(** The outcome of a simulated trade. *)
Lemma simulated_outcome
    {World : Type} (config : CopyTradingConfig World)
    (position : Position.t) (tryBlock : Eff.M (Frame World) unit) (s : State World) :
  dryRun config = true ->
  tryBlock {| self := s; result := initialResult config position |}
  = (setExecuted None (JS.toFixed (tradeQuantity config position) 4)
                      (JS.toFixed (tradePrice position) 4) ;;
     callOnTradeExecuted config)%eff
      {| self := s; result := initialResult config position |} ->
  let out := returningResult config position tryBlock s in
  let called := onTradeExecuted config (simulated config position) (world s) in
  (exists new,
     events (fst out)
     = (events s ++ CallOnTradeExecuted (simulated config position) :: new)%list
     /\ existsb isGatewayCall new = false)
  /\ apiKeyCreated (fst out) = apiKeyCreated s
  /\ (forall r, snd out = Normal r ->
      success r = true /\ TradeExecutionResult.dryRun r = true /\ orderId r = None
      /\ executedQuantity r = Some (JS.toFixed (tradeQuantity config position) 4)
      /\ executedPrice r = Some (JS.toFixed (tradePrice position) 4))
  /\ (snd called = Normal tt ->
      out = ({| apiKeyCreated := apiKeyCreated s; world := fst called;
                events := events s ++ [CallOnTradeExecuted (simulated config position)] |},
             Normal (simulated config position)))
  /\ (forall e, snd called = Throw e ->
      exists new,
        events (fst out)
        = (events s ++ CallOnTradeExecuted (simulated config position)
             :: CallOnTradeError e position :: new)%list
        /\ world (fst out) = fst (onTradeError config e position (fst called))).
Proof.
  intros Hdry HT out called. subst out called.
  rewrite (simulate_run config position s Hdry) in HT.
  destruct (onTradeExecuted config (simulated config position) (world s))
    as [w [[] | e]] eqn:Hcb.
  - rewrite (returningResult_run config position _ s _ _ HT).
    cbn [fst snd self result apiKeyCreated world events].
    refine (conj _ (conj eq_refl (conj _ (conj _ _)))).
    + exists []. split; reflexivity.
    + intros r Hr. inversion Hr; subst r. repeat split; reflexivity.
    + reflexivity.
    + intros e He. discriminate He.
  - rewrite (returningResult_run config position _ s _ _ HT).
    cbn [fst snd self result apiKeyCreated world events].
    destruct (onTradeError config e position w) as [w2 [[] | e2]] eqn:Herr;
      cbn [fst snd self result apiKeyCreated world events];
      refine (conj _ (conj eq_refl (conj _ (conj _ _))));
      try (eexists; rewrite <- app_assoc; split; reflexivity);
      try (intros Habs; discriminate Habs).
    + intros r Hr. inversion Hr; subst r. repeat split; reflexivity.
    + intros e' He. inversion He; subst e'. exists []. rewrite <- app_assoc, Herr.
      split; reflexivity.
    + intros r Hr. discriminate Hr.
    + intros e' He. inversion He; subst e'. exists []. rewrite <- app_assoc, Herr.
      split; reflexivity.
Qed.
----------------
**REQUIRED ACTION:** Please write the listing out again, matching each line exactly.

**EXPECTED OUTPUT:**
(** The outcome of a simulated trade. *)
Lemma simulated_outcome
    {World : Type} (config : CopyTradingConfig World)
    (position : Position.t) (tryBlock : Eff.M (Frame World) unit) (s : State World) :
  dryRun config = true ->
  tryBlock {| self := s; result := initialResult config position |}
  = (setExecuted None (JS.toFixed (tradeQuantity config position) 4)
                      (JS.toFixed (tradePrice position) 4) ;;
     callOnTradeExecuted config)%eff
      {| self := s; result := initialResult config position |} ->
  let out := returningResult config position tryBlock s in
  let called := onTradeExecuted config (simulated config position) (world s) in
  (exists new,
     events (fst out)
     = (events s ++ CallOnTradeExecuted (simulated config position) :: new)%list
     /\ existsb isGatewayCall new = false)
  /\ apiKeyCreated (fst out) = apiKeyCreated s
  /\ (forall r, snd out = Normal r ->
      success r = true /\ TradeExecutionResult.dryRun r = true /\ orderId r = None
      /\ executedQuantity r = Some (JS.toFixed (tradeQuantity config position) 4)
      /\ executedPrice r = Some (JS.toFixed (tradePrice position) 4))
  /\ (snd called = Normal tt ->
      out = ({| apiKeyCreated := apiKeyCreated s; world := fst called;
                events := events s ++ [CallOnTradeExecuted (simulated config position)] |},
             Normal (simulated config position)))
  /\ (forall e, snd called = Throw e ->
      exists new,
        events (fst out)
        = (events s ++ CallOnTradeExecuted (simulated config position)
             :: CallOnTradeError e position :: new)%list
        /\ world (fst out) = fst (onTradeError config e position (fst called))).
Proof.
  intros Hdry HT out called. subst out called.
  rewrite (simulate_run config position s Hdry) in HT.
  destruct (onTradeExecuted config (simulated config position) (world s))
    as [w [[] | e]] eqn:Hcb.
  - rewrite (returningResult_run config position _ s _ _ HT).
    cbn [fst snd self result apiKeyCreated world events].
    refine (conj _ (conj eq_refl (conj _ (conj _ _)))).
    + exists []. split; reflexivity.
    + intros r Hr. inversion Hr; subst r. repeat split; reflexivity.
    + reflexivity.
    + intros e He. discriminate He.
  - rewrite (returningResult_run config position _ s _ _ HT).
    cbn [fst snd self result apiKeyCreated world events].
    destruct (onTradeError config e position w) as [w2 [[] | e2]] eqn:Herr;
      cbn [fst snd self result apiKeyCreated world events];
      refine (conj _ (conj eq_refl (conj _ (conj _ _))));
      try (eexists; rewrite <- app_assoc; split; reflexivity);
      try (intros Habs; discriminate Habs).
    + intros r Hr. inversion Hr; subst r. repeat split; reflexivity.
    + intros e' He. inversion He; subst e'. exists []. rewrite <- app_assoc, Herr.
      split; reflexivity.
    + intros r Hr. discriminate Hr.
    + intros e' He. inversion He; subst e'. exists []. rewrite <- app_assoc, Herr.
      split; reflexivity.
Qed.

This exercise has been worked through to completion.